Roshana Rubin Mayhew
(RCA) -
2024-25 Students
roshana.rubinmayhew@network.rca.ac.uk
Feeling the Blues: Leaning into Dissonance and Wrestling-with the Imprint of Trauma
This practice-led research investigates an emergent queer methodology presenting within interdisciplinary art practice – one that reconsiders unknowing as a ‘leaning into dissonance’ – a sideways move designed, in part, to address trauma in queer and racially ‘othered’ environments. This aims to creatively navigate the impact of traumatic events on corporeal agency, exploring the artistic capacity to give form to and shape the embodied experience of trauma. Necessitating a corporeal investigation, this research foregrounds bodily sensation through tangible interactions with clay within the palpable space of performance. This is bolstered with excavation of early Blues, in which the dissonance of living within the manifold conditions of abuse – queer, women, of colour – was leant into through the artistic expression of personal and collective trauma. This unique synthesis contributes an innovative and rigorous consideration of what is needed to creatively materialise and lift the weight of trauma. Simultaneously building upon and reconfiguring current approaches within critical race studies and queer theory (Rogers and Coutts:2023; Macharia:2019; Ahmed:2017; Sharpe:2016), philosophies of emergence (Nail:2022; Golding:2022; Lyotard:1993), and somatic approaches to trauma (Menakem:2017; van der Kolk:2014). The surge in abusive, oppressive practices has intensified amidst the rapid circulation of the digital age and ascent of alt-right populism. This exacerbates ongoing resonances of queer and racial trauma, further compounded by the erosion of essential sectors of care and critical thinking – health, education, arts, and artistic research – leaving us ill-equipped to mount effective response. In confronting these escalating challenges, this research underscores the urgency of leveraging the power of experimental art practice to creatively address and move-with the imprint of traumatic event. This aims to formulate an embodied, emergent path to address the profound impact of trauma on corporeal agency within the intricate weave of contemporary society and provide not only means for survival amidst struggle but creation of aliveness – pleasure, joy, togetherness.

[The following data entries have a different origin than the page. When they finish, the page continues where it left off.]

Lemma shared_sound : sound cow_shared.
Proof. apply with_refs_sound; [by apply cow_sound|done]. Qed.

Lemma shared_tables : same_tables (dir s) (mem s) (mem cow_shared).
Proof.
  intros g i Hg Hi. rewrite <- (cow_tables g i Hg Hi). apply with_refs_word; [done| |done]. by destruct (table_frame_range Hs g Hg).
Qed.

Lemma shared_words i : 0 <= i < 1024 -> word (mem cow_shared) f' i = word (mem s) f i /\ word (mem cow_shared) f i = word (mem s) f i.
Proof.
  intros Hi. destruct (not_kept f Hdata) as (_ & _ & Hi1). destruct (not_kept f' (free_not_kept Hs f' Hf' Hfree)) as (_ & _ & Hi2).
  split; unfold cow_shared, dropped; rewrite with_refs_word by done; [by apply cow_new|by apply cow_old].
Qed.

Lemma shared_refs : refs (mem cow_shared) f' = 1 /\ refs (mem cow_shared) f = refs (mem s) f - 1.
Proof.
  destruct cow_refs as [E1 E2]. unfold cow_shared, dropped. rewrite !with_refs_refs by (rewrite E1; lia). rewrite E1, E2.
  case_decide as Hx; [by destruct cow_ne|]. by case_decide.
Qed.

(** The page [v] gets the copy. *)
Lemma shared_entry v e : total_pages s <= v < 2 ^ 20 -> space s v = Some e ->
  let s' := set_mem (set_entry (mem cow_shared) (dir s) v (cow_entry f' e)) cow_shared in
  sound s' /\ space s' v = Some (cow_entry f' e) /\ (forall v', 0 <= v' < 2 ^ 20 -> v' <> v -> space s' v' = space s v') /\
  (forall i, 0 <= i < 1024 -> word (mem s') f' i = word (mem s) f i /\ word (mem s') f i = word (mem s) f i) /\
  refs (mem s') f' = 1 /\ refs (mem s') f = refs (mem s) f - 1.
Proof.
  intros Hv Hsp s'. pose proof (sound_n Hs) as Hn. assert (0 <= v < 2 ^ 20) as Hv' by lia.
  assert (forall v', 0 <= v' < 2 ^ 20 -> space cow_shared v' = space s v') as Hsp' by (apply (same_translation shared_tables)).
  assert (space cow_shared v = Some e) as Hspv by (by rewrite Hsp'). destruct (space_inv _ _ _ Hspv) as (Hp & Hpe & _).
  pose proof (entry_space shared_sound Hv' Hp (cow_entry f' e)) as Hes.
  assert (forall g i, ~ kept (mem s) (dir s) n g -> 0 <= i < 1024 -> word (mem s') g i = word (mem cow_shared) g i) as Hw.
  { intros g i Hg Hi. destruct (not_kept g Hg) as (_ & Hgt & _). eapply only_word; [by apply set_entry_only| |done]. intros ->. apply Hgt.
    apply (same_table_frame shared_tables). right. exists (v / 1024). split; [by apply table_indices|done]. }
  assert (forall j, 0 <= j < n -> info (mem s') j = info (mem cow_shared) j) as Hinfo.
  { intros j Hj. by apply (set_entry_info (so_tables _ shared_sound) Hv' Hp). }
  split; [apply (entry_sound shared_sound); [done..|exact (proj1 Hv)]|]. split; [|split; [|split]].
  - etransitivity; [exact (Hes v Hv')|]. case_decide; [|done]. unfold pte. by rewrite cow_entry_present.
  - intros v' Hv'' Hne. etransitivity; [exact (Hes v' Hv'')|]. case_decide; [done|]. by apply Hsp'.
  - intros i Hi. rewrite !Hw; [by apply shared_words|done|done|by apply free_not_kept|done].
  - unfold refs at 1 2. rewrite !Hinfo by done. apply shared_refs.
Qed.

End Cow.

This research aims to: Creatively address and navigate the imprint of traumatic events, with focus on queer and racial contexts, exploring the artistic capacity to materialise and lift the embodied experience of trauma; Investigate the affective ecology of live performance and foster collective alliance to wrestling-with the trauma imprint; Articulate and develop the emerging queer methodology, readdressing ‘unknowing’ through engagements with dissonance.